1 in 5 young adult deaths in the U.S. is related to opioid use
A study led by St. Michael’s Hospital in Toronto has found that one out of every five deaths among young adults in the United States can be attributed to opioids. According to the research, there was nearly a 300-percent increase in opioid-related deaths between 2001 and 2016 in America.
By 2016, one in every 65 deaths was related to opioid use. Men represented around 70 percent of all opioid deaths, and the highest occurrence was among young adults between 24 and 35 years old.
Study lead author Dr. Tara Gomes is a scientist at the Li Ka Shing Knowledge Institute of St. Michael’s Hospital and at the Institute for Clinical Evaluative Sciences in Ontario.

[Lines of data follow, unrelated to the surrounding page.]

Definition repr_date (d : date) : string :=
  "datetime.date(" +:+ str_Z (year d) +:+ ", " +:+ str_Z (month d) +:+ ", "
  +:+ str_Z (day d) +:+ ")".

Definition repr_decimal (d : Decimal) : string :=
  "Decimal('" +:+ dec_text d +:+ "')".

Definition str_bool (b : bool) : string := if b then "True" else "False".

(** [str(v)] *)
Definition str_value (v : meta_value) : string :=
  match v with
  | MStr s => s
  | MInt z => str_Z z
  | MBool b => str_bool b
  | MNone => "None"
  | MDate d => isoformat d
  | MDecimal d => dec_text d
  | MFloat text _ => text
  | MOther text _ _ => text
  end.

(** [repr(v)] *)
Definition repr_value (v : meta_value) : string :=
  match v with
  | MStr s => repr_str s
  | MDate d => repr_date d
  | MDecimal d => repr_decimal d
  | MOther _ repr _ => repr
  | _ => str_value v
  end.

Definition repr_item (kv : string * meta_value) : string :=
  repr_str (fst kv) +:+ ": " +:+ repr_value (snd kv).

(** [str(d)] for a dict. *)
Definition str_dict (d : Meta) : string :=
  "{" +:+ Py.join ", " (map repr_item d) +:+ "}".

Definition str_meta (m : option Meta) : string :=
  match m with
  | Some d => str_dict d
  | None => "None"
  end.

Definition str_opt {A : Type} (f : A -> string) (o : option A) : string :=
  match o with
  | Some a => f a
  | None => "None"
  end.

(** [str(amount)]: the number and the currency. *)
Definition str_amount (a : Amount) : string :=
  dec_text (number a) +:+ " " +:+ currency a.

(** [str(cost)]: the named tuple's repr. *)
Definition str_cost (c : Cost) : string :=
  "Cost(number=" +:+ str_opt repr_decimal (cost_number c)
  +:+ ", currency=" +:+ repr_str (cost_currency c)
  +:+ ", date=" +:+ str_opt repr_date (cost_date c)
  +:+ ", label=" +:+ str_opt repr_str (cost_label c) +:+ ")".

(** *** [beancount.core.compare.hash_entry] (library code)

    [stable_hash_namedtuple] walks the fields of a named tuple: a field that
    is a list or set contributes the digests of its elements in sorted
    order, each one as often as it occurs; any other field contributes
    [str] of its value; fields named in [ignore] are skipped.  The field
    lists are those of beancount 3, where a note has tags and links. *)

Inductive field : Type :=
| FScalar (text : string)
| FColl (subhashes : list string).

(** [sorted(subhashes)]: a list, so equal digests are all kept. *)
Fixpoint insert_sorted (h : string) (hs : list string) : list string :=
  match hs with
  | [] => [h]
  | h' :: hs' =>
      match String.compare h h' with
      | Gt => h' :: insert_sorted h hs'
      | _ => h :: hs
      end
  end.

Definition sorted_hashes (hs : list string) : list string :=
  fold_right insert_sorted [] hs.

Definition field_text (f : field) : string :=
  match f with
  | FScalar t => t
  | FColl hs => String.concat EmptyString (sorted_hashes hs)
  end.

Definition ignored (ignore : list string) (name : string) : bool :=
  existsb (String.eqb name) ignore.

(** The text fed to the digest: the kept fields, in field order. *)
Definition hash_input (ignore : list string) (fields : list (string * field))
  : string :=
  String.concat EmptyString
    (map (fun nf => field_text (snd nf))
         (List.filter (fun nf => negb (ignored ignore (fst nf))) fields)).

Definition stable_hash (ignore : list string) (fields : list (string * field))
  : string :=
  md5_hexdigest (hash_input ignore fields).

Definition posting_fields (p : Posting) : list (string * field) :=
  [ ("account", FScalar (p_account p));
    ("units", FScalar (str_opt str_amount (p_units p)));
    ("cost", FScalar (str_opt str_cost (p_cost p)));
    ("price", FScalar (str_opt str_amount (p_price p)));
    ("flag", FScalar (str_opt id (p_flag p)));
    ("meta", FScalar (str_meta (p_meta p))) ].

Definition element_hash (s : string) : string := md5_hexdigest s.

(** A field that holds a set of strings or [None]. *)
Definition optional_set (o : option (list string)) : field :=
  match o with
  | Some xs => FColl (map element_hash xs)
  | None => FScalar "None"
  end.

Definition body_fields (ignore : list string) (b : Body)
  : list (string * field) :=
  match b with
  | Transaction flag payee narration tags links postings =>
      [ ("flag", FScalar flag);
        ("payee", FScalar (str_opt id payee));
        ("narration", FScalar narration);
        ("tags", FColl (map element_hash tags));
        ("links", FColl (map element_hash links));
        ("postings",
         FColl (map (fun p => stable_hash ignore (posting_fields p))
                    postings)) ]
  | Note account comment tags links =>
      [ ("account", FScalar account); ("comment", FScalar comment);
        ("tags", optional_set tags); ("links", optional_set links) ]
  | Balance account amount tolerance diff_amount =>
      [ ("account", FScalar account);
        ("amount", FScalar (str_amount amount));
        ("tolerance", FScalar (str_opt dec_text tolerance));
        ("diff_amount", FScalar (str_opt str_amount diff_amount)) ]
  | Pad account source_account =>
      [ ("account", FScalar account);
        ("source_account", FScalar source_account) ]
  | Open account currencies booking =>
      [ ("account", FScalar account);
        ("currencies", optional_set currencies);
        ("booking", FScalar (str_opt id booking)) ]
  | Close account => [ ("account", FScalar account) ]
  | Commodity cur => [ ("currency", FScalar cur) ]
  | Price cur amount =>
      [ ("currency", FScalar cur); ("amount", FScalar (str_amount amount)) ]
  end.

Definition entry_fields (ignore : list string) (e : Directive)
  : list (string * field) :=
  ("meta", FScalar (str_meta (meta e)))
  :: ("date", FScalar (isoformat (edate e)))
  :: body_fields ignore (body e).

Definition IGNORED_FIELD_NAMES : list string := ["meta"; "diff_amount"].

Definition hash_entry (entry : Directive) (exclude_meta : bool) : string :=
  let ignore := if exclude_meta then IGNORED_FIELD_NAMES else [] in
  stable_hash ignore (entry_fields ignore entry).

(** [generate_entry_id]: the digest over every field, [meta] included. *)
Definition generate_entry_id (entry : Directive) : string :=
  hash_entry entry false.

(** ** 4. Query engine *)

(** JSON-ready values of the result dictionaries and of the payloads.  A
    float is kept as its text ([str] and [repr] agree) and its truth
    value. *)
Unset Elimination Schemes.
Inductive pyval : Type :=
| PNone
| PStr (s : string)
| PInt (z : Z)
| PBool (b : bool)
| PFloat (text : string) (nonzero : bool)
| PList (l : list pyval)
| PDict (d : list (string * pyval)).
Set Elimination Schemes.

Definition PStrOpt (o : option string) : pyval :=
  match o with
  | Some s => PStr s
  | None => PNone
  end.

(** Truth value of a payload value. *)
Definition py_truthy (v : pyval) : bool :=
  match v with
  | PNone => false
  | PStr s => Py.truthy s
  | PInt z => negb (z =? 0)
  | PBool b => b
  | PFloat _ nonzero => nonzero
  | PList l => match l with [] => false | _ => true end
  | PDict d => match d with [] => false | _ => true end
  end.

(** [repr(v)] *)
Fixpoint py_repr (v : pyval) : string :=
  match v with
  | PNone => "None"
  | PStr s => repr_str s
  | PInt z => str_Z z
  | PBool b => str_bool b
  | PFloat text _ => text
  | PList l => "[" +:+ Py.join ", " (map py_repr l) +:+ "]"
  | PDict d =>
      "{" +:+ Py.join ", "
                (map (fun kv => let '(k, x) := kv in
                                repr_str k +:+ ": " +:+ py_repr x) d)
      +:+ "}"
  end.

(** [str(v)], which is what [f'{v}'] shows. *)
Definition py_str (v : pyval) : string :=
  match v with
  | PStr s => s
  | _ => py_repr v
  end.
(** * demhan-server: the card-combat game engine of [src/functions/socket.js]

    A shallow embedding of the server's game logic (deck creation, hand
    validation and scoring, and the per-room socket handlers) together
    with the properties of it that the specification states.

    Conventions of the embedding
    - JavaScript numbers that the engine handles are integers; they are
      modelled as [Z].  A numeric field that may still be [undefined] (or
      have become [NaN]) is a [num], see below.
    - [rooms] and [players], the two process-wide [Map]s, are [gmap]s keyed
      by strings.
    - [Math.random] is an oracle [rnd : nat -> nat]: the [k]-th call made by
      a handler yields [rnd k], and [Math.floor(Math.random() * m)] is
      [rnd k mod m].
    - An uncaught [TypeError] (a property read or written through
      [undefined]) is the outcome [Crash]: nothing in the file catches it.
    - [room.players] holds the player objects themselves.  For the
      handlers of a game they are kept inside the room record, which
      describes what a request does to the room that it is addressed to
      (the two seats of a room hold different objects); the [players] map
      is consulted for registration only.  What a request or a start does
      to another room that seats one of the same objects is described on
      a store of shared objects, in the part on the lobby.
    - What a client sends (room ids, card ids, predictions) has the type
      that the game's own client sends: strings and card ids. *)

From Stdlib Require Import ZArith Lia.
From stdpp Require Import gmap strings list sorting pretty.
(** Where a match goes on, it has used up the blanks that the pattern
    needs. *)
Lemma rmatch_spaces r : forall s g k m,
  rmatch r s g k = Some m ->
  exists s' g', k s' g' = Some m /\
    (spaces_needed r + count_spaces s' <= count_spaces s)%nat.
Proof.
  induction r as [p|C|r1 IH1 r2 IH2|r1 IH1 r2 IH2|r1 IH1|n r1 IH1]; intros s g k m H.
  - rewrite rmatch_lit in H. destruct (strip_prefix p s) as [s'|] eqn:E; [| done].
    apply strip_prefix_Some in E as ->. exists s', g. rewrite count_spaces_app.
    split; [done | simpl; lia].
  - rewrite rmatch_chr in H. destruct s as [|c s]; [done |].
    destruct (cls_mem C c) eqn:E; [| done]. exists s, g. split; [done |].
    simpl. destruct C; simpl in *; [destruct (is_space c); lia | rewrite E; lia |
      destruct (is_space c); lia].
  - rewrite rmatch_seq in H. apply IH1 in H as (s1 & g1 & H & H1).
    apply IH2 in H as (s2 & g2 & H & H2). exists s2, g2. split; [done | simpl; lia].
  - change (match rmatch r1 s g k with Some m' => Some m' | None => rmatch r2 s g k end
            = Some m) in H.
    destruct (rmatch r1 s g k) eqn:E.
    + injection H as ->. apply IH1 in E as (s1 & g1 & H & H1).
      exists s1, g1. split; [done | simpl; lia].
    + apply IH2 in H as (s2 & g2 & H & H2). exists s2, g2. split; [done | simpl; lia].
  - unfold rmatch in H. fold rmatch in H. revert H.
    generalize (String.length s) at 1. intros n. revert s g.
    induction n as [|n IHn]; intros s g H.
    + exists s, g. split; [done | simpl; lia].
    + match type of H with
      | match ?x with _ => _ end = _ => destruct x eqn:E
      end.
      * injection H as ->. apply IH1 in E as (s1 & g1 & H & H1).
        destruct (String.length s1 <? String.length s)%nat; [| done].
        apply IHn in H as (s2 & g2 & H & H2). exists s2, g2.
        split; [done | simpl in *; lia].
      * exists s, g. split; [done | simpl; lia].
  - rewrite rmatch_group in H. apply IH1 in H as (s1 & g1 & H & H1).
    eexists _, _. split; [exact H | simpl; lia].
Qed.

Lemma re_match_few_spaces r s :
  (count_spaces s < spaces_needed r)%nat -> re_match r s = None.
Proof.
  intros Hlt. unfold re_match. destruct (rmatch r s [] _) eqn:E; [| done].
  apply rmatch_spaces in E as (s' & g' & _ & H). lia.
Qed.

Lemma re_search_few_spaces r s :
  (count_spaces s < spaces_needed r)%nat -> re_search r s = None.
Proof.
  induction s as [|c s IH]; intros Hlt.
  - by rewrite re_search_nil, re_match_few_spaces.
  - rewrite re_search_next by (by apply re_match_few_spaces).
    apply IH. simpl in Hlt. destruct (is_space c); lia.
Qed.

(** X8.  Every pattern of a directive and the anchor need two
    blanks: a line with fewer than two (the newline counts) is not
    the anchor and sets nothing but [auto], and a line without any
    blank sets nothing at all. *)
Theorem few_blanks_line l st :
  (count_spaces l < 2)%nat ->
  is_anchor l = false /\
  read_line l st = read_auto l st /\
  (count_spaces l = 0%nat -> read_line l st = Returned st).
Proof.
  intros H.
  assert (forall r, spaces_needed r = 2%nat -> re_search r l = None) as Hs.
  { intros r Hr. apply re_search_few_spaces. lia. }
  assert (forall r, spaces_needed r = 2%nat -> re_match r l = None) as Hm.
  { intros r Hr. apply re_match_few_spaces. lia. }
  assert (read_directives l st = Returned st) as Hd.
  { unfold read_directives.
    rewrite (Hs re_N eq_refl), (Hs re_A eq_refl), (Hs re_a eq_refl),
      (Hs re_l eq_refl), (Hs re_q eq_refl), (Hm re_M eq_refl), (Hm re_m eq_refl),
      (Hm re_p eq_refl).
    by destruct (re_search re_PBS l). }
  split; [| split].
  - unfold is_anchor. by rewrite (Hs re_cd eq_refl).
  - unfold read_line. by rewrite Hd.
  - intros H0. unfold read_line. rewrite Hd. cbn [mbind outcome_bind].
    unfold read_auto. rewrite re_search_few_spaces; [done |]. rewrite H0. simpl. lia.
Qed.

“Despite the amount of attention that has been placed on this public health issue, we are increasingly seeing the devastating impact that early loss of life from opioids is having across the United States,” said Dr. Gomes.
“In the absence of a multidisciplinary approach to this issue that combines access to treatment, harm reduction and education, this crisis will impact the U.S. for generations.”
The research team used the Centers for Disease Control and Prevention (CDC) WONDER Multiple Cause of Death Online Database to analyze all deaths in the United States over the study period.
The investigation revealed that the most dramatic increase in illicit and prescribed opioid-related deaths was among young adults. The percentage of deaths related to opioid use in this age group jumped from four percent in 2001 to 20 percent by 2016.
The team found that a total of 1,681,359 years of life were lost prematurely to opioid-related causes in 2016, which outnumbers the years of life lost from hypertension, HIV/AIDS, and pneumonia in the United States each year.
“These numbers show us the dramatic impact of opioid-related harms across all demographics in the U.S.,” said Dr. Gomes. “We know this is not an isolated public health issue – it is one that spans across North America.”
The study is published in the journal JAMA Network Open.